[[ DATA UNDER STUDY open ]]

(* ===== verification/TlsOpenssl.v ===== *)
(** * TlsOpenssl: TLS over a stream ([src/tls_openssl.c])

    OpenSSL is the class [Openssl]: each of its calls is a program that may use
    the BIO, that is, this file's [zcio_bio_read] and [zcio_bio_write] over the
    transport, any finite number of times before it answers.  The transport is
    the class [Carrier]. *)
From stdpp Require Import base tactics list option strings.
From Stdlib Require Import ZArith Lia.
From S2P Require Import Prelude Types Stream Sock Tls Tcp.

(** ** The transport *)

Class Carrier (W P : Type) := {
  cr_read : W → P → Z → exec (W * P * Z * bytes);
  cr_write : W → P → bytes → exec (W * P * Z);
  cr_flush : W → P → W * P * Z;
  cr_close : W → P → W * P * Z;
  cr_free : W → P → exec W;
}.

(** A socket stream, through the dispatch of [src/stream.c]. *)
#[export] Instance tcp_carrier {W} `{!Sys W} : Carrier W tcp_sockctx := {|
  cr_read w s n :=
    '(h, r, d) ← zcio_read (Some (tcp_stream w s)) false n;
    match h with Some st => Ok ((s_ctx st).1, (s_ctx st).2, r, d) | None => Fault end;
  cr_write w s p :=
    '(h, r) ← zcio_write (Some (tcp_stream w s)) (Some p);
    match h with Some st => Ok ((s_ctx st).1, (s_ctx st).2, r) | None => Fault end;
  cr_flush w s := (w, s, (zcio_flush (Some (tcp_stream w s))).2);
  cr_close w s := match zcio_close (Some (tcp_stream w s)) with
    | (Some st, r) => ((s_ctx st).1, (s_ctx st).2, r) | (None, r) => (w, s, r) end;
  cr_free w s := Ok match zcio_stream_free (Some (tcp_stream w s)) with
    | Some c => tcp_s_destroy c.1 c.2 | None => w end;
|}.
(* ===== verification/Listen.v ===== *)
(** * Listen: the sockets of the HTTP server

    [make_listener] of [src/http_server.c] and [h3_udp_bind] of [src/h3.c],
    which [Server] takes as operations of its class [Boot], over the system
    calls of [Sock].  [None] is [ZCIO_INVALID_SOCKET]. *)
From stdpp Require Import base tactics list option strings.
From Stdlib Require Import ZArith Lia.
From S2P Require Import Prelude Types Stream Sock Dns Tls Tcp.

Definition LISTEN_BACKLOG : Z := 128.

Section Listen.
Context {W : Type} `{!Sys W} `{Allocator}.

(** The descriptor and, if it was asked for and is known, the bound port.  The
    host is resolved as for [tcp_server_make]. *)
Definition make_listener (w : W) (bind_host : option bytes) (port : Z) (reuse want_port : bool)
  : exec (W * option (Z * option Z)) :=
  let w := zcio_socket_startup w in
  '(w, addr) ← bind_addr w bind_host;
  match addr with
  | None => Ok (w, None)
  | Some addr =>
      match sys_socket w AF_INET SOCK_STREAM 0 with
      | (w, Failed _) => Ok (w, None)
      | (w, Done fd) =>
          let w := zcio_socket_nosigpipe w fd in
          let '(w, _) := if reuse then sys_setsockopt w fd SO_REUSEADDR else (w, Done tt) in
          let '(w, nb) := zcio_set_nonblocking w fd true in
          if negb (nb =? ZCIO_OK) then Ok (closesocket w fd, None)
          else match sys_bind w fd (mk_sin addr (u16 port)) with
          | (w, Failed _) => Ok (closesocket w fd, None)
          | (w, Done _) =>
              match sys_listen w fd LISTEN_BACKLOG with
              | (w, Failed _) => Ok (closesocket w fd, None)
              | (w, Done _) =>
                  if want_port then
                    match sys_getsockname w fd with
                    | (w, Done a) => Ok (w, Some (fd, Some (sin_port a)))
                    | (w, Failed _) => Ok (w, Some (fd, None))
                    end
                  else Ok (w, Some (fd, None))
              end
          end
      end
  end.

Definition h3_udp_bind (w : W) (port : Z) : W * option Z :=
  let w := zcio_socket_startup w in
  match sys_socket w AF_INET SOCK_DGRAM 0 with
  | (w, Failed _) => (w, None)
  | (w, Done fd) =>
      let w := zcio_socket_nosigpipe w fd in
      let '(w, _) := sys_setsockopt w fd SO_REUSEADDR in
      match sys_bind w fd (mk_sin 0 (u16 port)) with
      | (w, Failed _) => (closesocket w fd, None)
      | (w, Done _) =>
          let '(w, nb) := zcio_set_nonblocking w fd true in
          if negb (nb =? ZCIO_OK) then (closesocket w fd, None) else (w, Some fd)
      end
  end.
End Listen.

[[ DATA UNDER STUDY closed ]]
[[ DATA UNDER STUDY open ]]

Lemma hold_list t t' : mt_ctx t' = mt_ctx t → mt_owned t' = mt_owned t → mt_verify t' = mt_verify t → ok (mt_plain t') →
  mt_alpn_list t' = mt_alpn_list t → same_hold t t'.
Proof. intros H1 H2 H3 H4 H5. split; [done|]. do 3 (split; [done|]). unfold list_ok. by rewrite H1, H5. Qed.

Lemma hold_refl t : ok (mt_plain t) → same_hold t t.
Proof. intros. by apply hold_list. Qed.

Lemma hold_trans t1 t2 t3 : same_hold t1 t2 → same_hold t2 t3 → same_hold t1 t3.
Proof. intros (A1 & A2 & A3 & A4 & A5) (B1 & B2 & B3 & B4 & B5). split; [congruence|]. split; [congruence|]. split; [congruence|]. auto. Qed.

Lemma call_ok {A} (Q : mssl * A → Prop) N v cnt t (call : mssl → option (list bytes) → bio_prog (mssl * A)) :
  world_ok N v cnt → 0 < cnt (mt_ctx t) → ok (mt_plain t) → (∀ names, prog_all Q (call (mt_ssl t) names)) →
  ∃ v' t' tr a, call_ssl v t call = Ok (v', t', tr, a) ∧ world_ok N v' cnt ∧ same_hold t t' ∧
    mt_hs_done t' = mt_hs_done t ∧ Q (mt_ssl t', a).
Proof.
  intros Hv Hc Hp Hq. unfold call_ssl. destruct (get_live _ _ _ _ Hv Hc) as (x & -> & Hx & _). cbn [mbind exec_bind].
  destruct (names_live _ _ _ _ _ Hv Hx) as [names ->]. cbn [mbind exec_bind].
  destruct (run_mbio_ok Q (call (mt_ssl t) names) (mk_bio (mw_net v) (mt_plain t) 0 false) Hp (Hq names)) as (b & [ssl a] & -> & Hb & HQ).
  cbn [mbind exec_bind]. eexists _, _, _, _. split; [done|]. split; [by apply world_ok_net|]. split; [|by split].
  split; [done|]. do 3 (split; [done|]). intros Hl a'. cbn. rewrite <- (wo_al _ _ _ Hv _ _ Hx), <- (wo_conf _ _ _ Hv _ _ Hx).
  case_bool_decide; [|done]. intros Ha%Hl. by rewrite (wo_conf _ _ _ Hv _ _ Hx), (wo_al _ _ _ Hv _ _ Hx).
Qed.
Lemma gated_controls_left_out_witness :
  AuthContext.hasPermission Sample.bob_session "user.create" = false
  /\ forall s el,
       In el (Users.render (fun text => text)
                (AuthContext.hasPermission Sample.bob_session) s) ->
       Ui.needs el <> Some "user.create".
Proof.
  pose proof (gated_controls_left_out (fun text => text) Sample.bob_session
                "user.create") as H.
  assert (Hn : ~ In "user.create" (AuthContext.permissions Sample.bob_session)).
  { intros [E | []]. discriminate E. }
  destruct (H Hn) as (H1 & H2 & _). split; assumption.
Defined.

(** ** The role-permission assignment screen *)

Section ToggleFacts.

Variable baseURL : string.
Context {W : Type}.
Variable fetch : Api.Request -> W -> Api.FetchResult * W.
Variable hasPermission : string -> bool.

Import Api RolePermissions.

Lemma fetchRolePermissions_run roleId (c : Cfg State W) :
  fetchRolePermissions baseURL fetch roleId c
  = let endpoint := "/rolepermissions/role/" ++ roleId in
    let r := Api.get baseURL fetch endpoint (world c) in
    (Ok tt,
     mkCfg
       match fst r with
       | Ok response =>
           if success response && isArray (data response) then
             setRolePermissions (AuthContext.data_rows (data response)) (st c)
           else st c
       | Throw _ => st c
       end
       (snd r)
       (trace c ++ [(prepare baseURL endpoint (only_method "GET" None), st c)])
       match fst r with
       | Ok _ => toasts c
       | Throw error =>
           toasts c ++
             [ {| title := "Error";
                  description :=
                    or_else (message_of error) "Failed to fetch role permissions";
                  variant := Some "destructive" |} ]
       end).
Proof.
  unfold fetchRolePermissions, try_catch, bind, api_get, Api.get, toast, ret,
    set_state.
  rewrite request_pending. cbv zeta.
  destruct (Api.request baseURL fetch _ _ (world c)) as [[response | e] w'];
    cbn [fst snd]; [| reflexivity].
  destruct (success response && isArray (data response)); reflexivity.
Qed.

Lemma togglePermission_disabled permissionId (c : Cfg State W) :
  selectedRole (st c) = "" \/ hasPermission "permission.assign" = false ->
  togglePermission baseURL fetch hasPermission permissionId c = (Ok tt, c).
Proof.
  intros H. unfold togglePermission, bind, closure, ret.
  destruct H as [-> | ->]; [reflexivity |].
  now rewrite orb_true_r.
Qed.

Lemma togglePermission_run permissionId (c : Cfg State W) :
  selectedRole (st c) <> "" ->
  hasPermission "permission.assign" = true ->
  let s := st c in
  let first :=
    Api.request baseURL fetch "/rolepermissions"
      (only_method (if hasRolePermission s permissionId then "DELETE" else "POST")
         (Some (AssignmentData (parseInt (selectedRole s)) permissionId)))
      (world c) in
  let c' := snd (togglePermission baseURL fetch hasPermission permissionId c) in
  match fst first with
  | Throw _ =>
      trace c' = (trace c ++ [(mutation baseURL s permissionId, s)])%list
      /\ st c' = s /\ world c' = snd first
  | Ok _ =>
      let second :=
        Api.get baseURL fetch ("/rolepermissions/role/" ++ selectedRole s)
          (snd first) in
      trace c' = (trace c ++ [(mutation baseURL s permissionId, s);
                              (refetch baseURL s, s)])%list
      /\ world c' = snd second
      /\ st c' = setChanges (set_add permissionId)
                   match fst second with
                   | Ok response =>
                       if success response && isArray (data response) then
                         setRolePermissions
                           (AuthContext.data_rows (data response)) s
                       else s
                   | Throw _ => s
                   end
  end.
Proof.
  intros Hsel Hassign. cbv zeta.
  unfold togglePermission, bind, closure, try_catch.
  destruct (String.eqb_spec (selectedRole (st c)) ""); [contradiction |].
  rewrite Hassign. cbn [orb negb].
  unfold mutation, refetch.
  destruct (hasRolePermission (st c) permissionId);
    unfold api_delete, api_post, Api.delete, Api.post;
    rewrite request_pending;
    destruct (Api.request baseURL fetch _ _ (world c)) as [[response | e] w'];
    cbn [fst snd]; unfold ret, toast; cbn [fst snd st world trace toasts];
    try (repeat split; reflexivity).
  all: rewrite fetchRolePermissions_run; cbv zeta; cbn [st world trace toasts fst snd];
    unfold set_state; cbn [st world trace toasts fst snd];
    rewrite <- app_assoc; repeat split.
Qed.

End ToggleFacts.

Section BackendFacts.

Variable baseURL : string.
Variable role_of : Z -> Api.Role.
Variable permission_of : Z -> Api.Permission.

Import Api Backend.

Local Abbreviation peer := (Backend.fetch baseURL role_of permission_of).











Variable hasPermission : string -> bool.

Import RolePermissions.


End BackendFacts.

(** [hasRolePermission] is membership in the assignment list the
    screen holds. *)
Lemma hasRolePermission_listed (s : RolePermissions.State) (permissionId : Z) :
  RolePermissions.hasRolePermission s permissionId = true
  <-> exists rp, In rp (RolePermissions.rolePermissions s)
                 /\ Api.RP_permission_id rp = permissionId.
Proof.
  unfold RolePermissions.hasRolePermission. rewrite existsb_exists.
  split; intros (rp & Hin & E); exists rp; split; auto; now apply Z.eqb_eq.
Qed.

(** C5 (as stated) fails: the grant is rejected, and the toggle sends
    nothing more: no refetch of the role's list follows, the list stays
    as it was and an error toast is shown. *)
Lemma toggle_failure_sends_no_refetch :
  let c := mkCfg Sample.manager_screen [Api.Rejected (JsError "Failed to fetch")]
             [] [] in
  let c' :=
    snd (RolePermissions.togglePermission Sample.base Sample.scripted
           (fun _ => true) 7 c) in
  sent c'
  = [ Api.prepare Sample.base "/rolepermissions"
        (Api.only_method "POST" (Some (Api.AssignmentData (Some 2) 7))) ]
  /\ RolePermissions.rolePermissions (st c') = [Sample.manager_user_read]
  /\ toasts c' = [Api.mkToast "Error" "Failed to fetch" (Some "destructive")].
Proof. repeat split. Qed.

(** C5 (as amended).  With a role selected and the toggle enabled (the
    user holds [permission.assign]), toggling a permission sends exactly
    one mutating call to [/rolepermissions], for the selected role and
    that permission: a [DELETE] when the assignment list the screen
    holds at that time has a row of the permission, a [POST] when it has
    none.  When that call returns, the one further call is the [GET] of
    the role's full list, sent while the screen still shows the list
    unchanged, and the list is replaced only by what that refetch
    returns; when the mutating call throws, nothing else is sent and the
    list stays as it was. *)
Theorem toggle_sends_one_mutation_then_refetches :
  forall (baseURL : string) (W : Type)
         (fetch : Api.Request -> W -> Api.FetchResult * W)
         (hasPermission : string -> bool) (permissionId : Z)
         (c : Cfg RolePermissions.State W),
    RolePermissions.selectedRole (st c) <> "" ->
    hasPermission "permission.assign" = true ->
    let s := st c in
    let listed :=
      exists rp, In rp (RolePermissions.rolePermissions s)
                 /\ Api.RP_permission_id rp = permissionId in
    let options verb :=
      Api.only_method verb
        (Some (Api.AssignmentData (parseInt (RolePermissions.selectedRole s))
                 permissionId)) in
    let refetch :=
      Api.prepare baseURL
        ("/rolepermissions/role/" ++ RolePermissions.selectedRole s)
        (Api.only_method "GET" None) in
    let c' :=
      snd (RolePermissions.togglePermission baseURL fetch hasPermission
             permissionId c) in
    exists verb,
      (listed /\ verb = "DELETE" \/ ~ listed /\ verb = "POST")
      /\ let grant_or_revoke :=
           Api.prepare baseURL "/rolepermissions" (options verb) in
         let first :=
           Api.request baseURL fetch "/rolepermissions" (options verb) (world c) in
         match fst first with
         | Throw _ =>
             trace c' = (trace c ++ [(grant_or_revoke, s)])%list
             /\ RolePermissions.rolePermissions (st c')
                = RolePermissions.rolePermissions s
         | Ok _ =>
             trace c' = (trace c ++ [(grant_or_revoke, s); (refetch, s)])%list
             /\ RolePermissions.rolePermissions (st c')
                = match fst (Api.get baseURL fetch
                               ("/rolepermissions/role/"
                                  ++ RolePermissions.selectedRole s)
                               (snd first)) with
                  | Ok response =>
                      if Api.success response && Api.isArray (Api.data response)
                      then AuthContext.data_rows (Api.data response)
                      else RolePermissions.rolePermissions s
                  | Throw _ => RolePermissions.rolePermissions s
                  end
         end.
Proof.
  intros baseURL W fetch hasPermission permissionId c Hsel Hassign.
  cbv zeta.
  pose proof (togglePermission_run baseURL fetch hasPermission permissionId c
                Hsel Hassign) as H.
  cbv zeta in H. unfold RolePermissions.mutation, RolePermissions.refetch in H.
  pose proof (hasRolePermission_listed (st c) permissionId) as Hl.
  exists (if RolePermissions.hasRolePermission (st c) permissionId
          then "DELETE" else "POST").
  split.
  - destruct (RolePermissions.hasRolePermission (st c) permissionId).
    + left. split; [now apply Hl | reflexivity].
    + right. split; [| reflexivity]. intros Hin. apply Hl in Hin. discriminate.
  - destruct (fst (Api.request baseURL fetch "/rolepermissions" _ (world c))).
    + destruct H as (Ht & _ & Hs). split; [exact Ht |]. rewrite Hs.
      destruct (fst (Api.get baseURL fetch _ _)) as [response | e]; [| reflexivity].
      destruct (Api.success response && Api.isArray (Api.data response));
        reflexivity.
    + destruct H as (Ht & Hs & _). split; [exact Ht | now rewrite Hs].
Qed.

[[ DATA UNDER STUDY closed ]]

WORK INSTRUCTION: Retype only the stretch of lines above starting at the one with "destruct (success response" and stopping at the one with "destruct (String.eqb_spec (selectedRole", exactly as written, with both kept.

TASK SOLUTION:
  destruct (success response && isArray (data response)); reflexivity.
Qed.

Lemma togglePermission_disabled permissionId (c : Cfg State W) :
  selectedRole (st c) = "" \/ hasPermission "permission.assign" = false ->
  togglePermission baseURL fetch hasPermission permissionId c = (Ok tt, c).
Proof.
  intros H. unfold togglePermission, bind, closure, ret.
  destruct H as [-> | ->]; [reflexivity |].
  now rewrite orb_true_r.
Qed.

Lemma togglePermission_run permissionId (c : Cfg State W) :
  selectedRole (st c) <> "" ->
  hasPermission "permission.assign" = true ->
  let s := st c in
  let first :=
    Api.request baseURL fetch "/rolepermissions"
      (only_method (if hasRolePermission s permissionId then "DELETE" else "POST")
         (Some (AssignmentData (parseInt (selectedRole s)) permissionId)))
      (world c) in
  let c' := snd (togglePermission baseURL fetch hasPermission permissionId c) in
  match fst first with
  | Throw _ =>
      trace c' = (trace c ++ [(mutation baseURL s permissionId, s)])%list
      /\ st c' = s /\ world c' = snd first
  | Ok _ =>
      let second :=
        Api.get baseURL fetch ("/rolepermissions/role/" ++ selectedRole s)
          (snd first) in
      trace c' = (trace c ++ [(mutation baseURL s permissionId, s);
                              (refetch baseURL s, s)])%list
      /\ world c' = snd second
      /\ st c' = setChanges (set_add permissionId)
                   match fst second with
                   | Ok response =>
                       if success response && isArray (data response) then
                         setRolePermissions
                           (AuthContext.data_rows (data response)) s
                       else s
                   | Throw _ => s
                   end
  end.
Proof.
  intros Hsel Hassign. cbv zeta.
  unfold togglePermission, bind, closure, try_catch.
  destruct (String.eqb_spec (selectedRole (st c)) ""); [contradiction |].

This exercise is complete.